Last night, the People’s Bank of China devalued their currency 1.9% relative to the value of the US Dollar. China’s economy is more than sputtering. It’s out of gas. They have already banned short selling and manipulated their stock market.
The Greece debacle took the Euro to new lows and recently it’s rebounded a little. Japan has been on a steady Yen devaluation course as well. This chart is Dollar/Yen not Yen/Dollar, hence the upticks.
Of course, this puts the US Federal Reserve in a box when it comes to raising interest rates. There is still a disconnect between low rates and money velocity. Money is just not turning over in the economy.
If the Fed raises rates, US corporates that do a lot of export/import business will scream. Companies in commodity businesses will scream too. All world trade is done in US dollars and as the value of the dollar gets stronger, the price of commodities drops. Gold and Crude Oil were down overnight. The other day my friend Yra Harris wrote a bit about what he sees going on inside the US Fed.
Competitive devaluation is not the way to grow an economy. This reminds me of the 1930’s when the entire world became protectionist and enacted tariffs to protect local industries. That didn’t work out so well either. Recall that the New Deal was initiated in 1933. It petered out by 1937-38. The timing of the start and fail of Keynesian economics in that period is what has spread the false myth that World War Two brought us out of the Depression. If that’s the case, let’s go break some windows.
Interestingly, in the early 1980’s the US pursued a strong dollar policy with huge tax cuts. That caused generational economic expansion. When taxes are cut, it doesn’t just mean that the government decreases the burden on businesses and individuals. It also means that freedom and individual liberty are transferred from the government domain to individuals. Individuals build GDP more sustainably, and faster than centralized governments.

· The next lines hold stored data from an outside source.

(* ===== verification/Http.v ===== *)
(** * One Asset HTTP connection

    Models [orbitrelay-server/src/asset_delivery/http.rs]: reading and parsing
    one request, the decisions of [handle_connection], writing a response head
    and streaming the body.  A TCP stream is the list of what its reads return;
    what is written is a list of bytes.  Semaphore permits, timeouts,
    cancellation and failing writes are explicit inputs here; the accept loop with
    its semaphores is in [AssetListener.v]. *)

From S2P Require Import Prelude Kernel Range Base64 Grant.

(** ** Text *)

(** [std::str::from_utf8] succeeds: RFC 3629, no surrogates, no overlong form. *)
Definition is_cont (c : ascii) : bool := in_byte_range 0x80 0xBF c.
Fixpoint utf8_valid (s : string) : bool :=
  match s with
  | EmptyString => true
  | String a s1 =>
      let x := byte_of a in
      if x <? 0x80 then utf8_valid s1 else
      match s1 with
      | EmptyString => false
      | String b s2 =>
          if (0xC2 <=? x) && (x <=? 0xDF) then is_cont b && utf8_valid s2 else
          match s2 with
          | EmptyString => false
          | String c s3 =>
              if (0xE0 <=? x) && (x <=? 0xEF) then
                in_byte_range (if x =? 0xE0 then 0xA0 else 0x80) (if x =? 0xED then 0x9F else 0xBF) b
                && is_cont c && utf8_valid s3
              else
              match s3 with
              | EmptyString => false
              | String d s4 =>
                  (0xF0 <=? x) && (x <=? 0xF4) &&
                  in_byte_range (if x =? 0xF0 then 0x90 else 0x80) (if x =? 0xF4 then 0x8F else 0xBF) b
                  && is_cont c && is_cont d && utf8_valid s4
              end
          end
      end
  end.
(** ** A bearer token in a header *)

Lemma printable_ws_head c s :
  is_printable c = true → ws_head (String c s) = if decide (c = " "%char) then Some 1%nat else None.
Proof.
  intros Hc. case_decide as Hs; [by subst|]. apply ws_head_visible. unfold is_visible, is_printable in *.
  rewrite in_byte_range_true in *. assert (byte_of c ≠ 32); [|lia]. intros Hb. apply Hs.
  rewrite <- (ascii_N_embedding c). unfold byte_of in Hb. by replace (N_of_ascii c) with 32%N by lia.
Qed.

(** Something is left when a word is trimmed from the left. *)
Lemma trim_start_word a w : ∀ fuel,
  str_forall is_printable a = true → is_word w → str_is_empty (trim_start_fuel fuel (a +:+ w)) = false.
Proof.
  induction a as [|c a IH]; intros fuel Ha [Hne Hw].
  - rewrite append_nil. destruct w as [|c w]; [done|]. cbn [str_forall] in Hw. apply andb_prop in Hw as [Hc _].
    destruct fuel; cbn [trim_start_fuel]; [done|]. by rewrite ws_head_visible.
  - cbn [str_forall] in Ha. apply andb_prop in Ha as [Hc Ha]. rewrite append_cons.
    destruct fuel; cbn [trim_start_fuel]; [done|]. rewrite printable_ws_head by done.
    case_decide; [|done]. cbn [str_drop]. by apply IH.
Qed.
Lemma trim_end_word a w :
  str_forall is_printable a = true → is_word w → trim_end (a +:+ w) = a +:+ w.
Proof.
  intros Ha [Hne Hw]. induction a as [|c a IH].
  - rewrite append_nil. clear Ha. induction w as [|c w IHw]; [done|]. cbn [trim_end].
    pose proof (trim_start_word EmptyString (String c w) (str_len (String c w)) eq_refl (conj Hne Hw)) as Ht.
    rewrite append_nil in Ht. unfold trim_start. destruct (trim_start_fuel _ _); [done|].
    cbn [str_forall] in Hw. apply andb_prop in Hw as [_ Hw]. destruct w as [|c2 w]; [done|]. by rewrite IHw.
  - pose proof (trim_start_word (String c a) w (str_len (String c a +:+ w)) Ha (conj Hne Hw)) as Ht.
    cbn [str_forall] in Ha. apply andb_prop in Ha as [Hc Ha]. rewrite append_cons in *. cbn [trim_end].
    unfold trim_start. destruct (trim_start_fuel _ _); [done|]. by rewrite IH.
Qed.
Lemma trim_word c a w :
  is_visible c = true → str_forall is_printable a = true → is_word w →
  trim (String c a +:+ w) = String c a +:+ w.
Proof.
  intros Hc Ha Hw. unfold trim. rewrite append_cons. unfold trim_start. cbn [str_len trim_start_fuel].
  rewrite ws_head_visible by done. rewrite <- append_cons. apply trim_end_word; [|done].
  cbn [str_forall]. by rewrite visible_printable.
Qed.
Definition finish_shutdown (app : Composition) : M () :=
  sql_exec (λ _, FailedWith (Shutdown "event store shutdown failed")) (λ w, Ok (set_closed true false false w));;
  (if has_asset_store app
   then sql_exec (λ _, FailedWith (Shutdown "asset store shutdown failed")) (λ w, Ok (set_closed false true false w))
   else mret ());;
  (if has_catalog_store app
   then sql_exec (λ _, FailedWith (Shutdown "catalog store shutdown failed")) (λ w, Ok (set_closed false false true w))
   else mret ());;
  node ← get node_state;
  (if bool_decide (node = NodeOffline) then mret () else register_node_state NodeOffline);;
  unregister_node;;
  state ← get (λ w, lc_state (lifecycle w));
  if bool_decide (state = Draining) then on_lifecycle lifecycle_stop else mret ().

(** [ServerContext::shutdown] *)
Definition context_shutdown (app : Composition) : M () := begin_shutdown;; finish_shutdown app.

(** ** [application.rs] *)

Definition rollback_startup (app : Composition) : M () :=
  state ← get (λ w, lc_state (lifecycle w));
  if bool_decide (state = Stopped) then mret () else
  catch begin_shutdown (λ _, mret ());;
  catch (finish_shutdown app) (λ _, mret ()).

(** [start] *)
Definition app_start (app : Composition) : M () :=
  bound ← get listener;
  if bound : bool then mret () else
  match config_valid app with
  | Err e => rollback_startup app;; fail e
  | Ok _ =>
      catch (bind_socket (bind_websocket app)) (λ e, rollback_startup app;; fail e);;
      update (λ w, set_listeners true (asset_listener w) w);;
      (if delivery_enabled app then
         match bind_assets app with
         | None =>
             update (λ w, set_listeners false (asset_listener w) w);;
             rollback_startup app;;
             fail (Bootstrap "Asset Delivery service was not composed")
         | Some bind =>
             catch (bind_socket bind)
               (λ e, update (λ w, set_listeners false (asset_listener w) w);;
                     rollback_startup app;; fail e);;
             update (λ w, set_listeners (listener w) true w)
         end
       else mret ());;
      catch mark_ready
        (λ e, update set_cancelled;;
              update (set_listeners false false);;
              rollback_startup app;; fail e)
  end.

(** [shutdown] *)
Definition app_shutdown (app : Composition) : M () :=
  state ← get (λ w, lc_state (lifecycle w));
  if bool_decide (state = Stopped) then mret () else
  begin_shutdown;;
  update set_cancelled;;
  update (set_listeners false false);;
  finish_shutdown app.

(** [serve_after_start]; [outcome] is how the accept loop ends. *)
Definition serve_after_start (outcome : result ServerError ()) : M () :=
  bound ← get listener;
  if negb (bound : bool) then fail (Listener "listener was not initialized")
  else sql_lift (map_err FailedWith outcome).

(** [serve]: the part after [start]. *)
Definition serve_then_shutdown (app : Composition) (outcome : result ServerError ()) : M () := λ c,
  let '(result, c1) := serve_after_start outcome c in
  if bool_decide (lc_state (lifecycle (current c1)) = Stopped) then (result, c1) else
  let '(shut, c2) := app_shutdown app c1 in
  match result, shut with
  | Ok _, Err e => (Err e, c2)
  | _, _ => (result, c2)
  end.
Definition app_serve (app : Composition) (outcome : result ServerError ()) : M () :=
  app_start app;; serve_then_shutdown app outcome.

(** What wakes [run]: the accept loop, the signal, or a signal that could not
    be awaited, which returns at once. *)
Inductive wake := Served (outcome : result ServerError ()) | Signal | SignalFailed.
(** [run]: the part after [start]. *)
Definition wait_then_shutdown (app : Composition) (woken : wake) : M () := λ c,
  match woken with
  | SignalFailed => (Err (FailedWith (Shutdown "failed to wait for process shutdown signal")), c)
  | _ =>
      let '(served, c1) := match woken with
                           | Served outcome => serve_after_start outcome c
                           | _ => (Ok (), c)
                           end in
      let '(shut, c2) := app_shutdown app c1 in
      (match served with Err e => Err e | Ok _ => shut end, c2)
  end.
Definition app_run (app : Composition) (woken : wake) : M () :=
  app_start app;; wait_then_shutdown app woken.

China has used a centrally planned communist bureaucracy to build their economy. They overbuilt. They are paying the price. Japan has used quantitative easing since the mid 90’s to try and stimulate their economy. It hasn’t worked and they are paying the price. The EU has incredible problems and they are continuously devaluing their currency. High unemployment in the southern EU isn’t changing. Devaluation in the EU hasn’t worked either.
The US Federal Reserve has screwed the pooch too. It kept interest rates on 0% for far, far too long. I can’t help but think it was pure politics and not economics that drove the decision making. If it was economics, then it was pretty shitty decision making and the Fed ought to be giving some transparent mea culpas to the marketplace.
Things aren’t normal in the US. They aren’t anywhere near normal. The headline unemployment number is low, but the labor participation rate is at a record low too. Less people are working and it’s not because software has eaten people. The government continues to pay more and more people not to work through transfer payments, which consume 63% of the federal budget. The US regulatory overlords continue to grow. US GDP continues to sputter. Keeping rates at 0% isn’t going to change any of that.
China, Japan and the EU are all talking how the devaluations will help tourism. If that’s the case, what citizens from what region are going to be able to afford to do all the touring?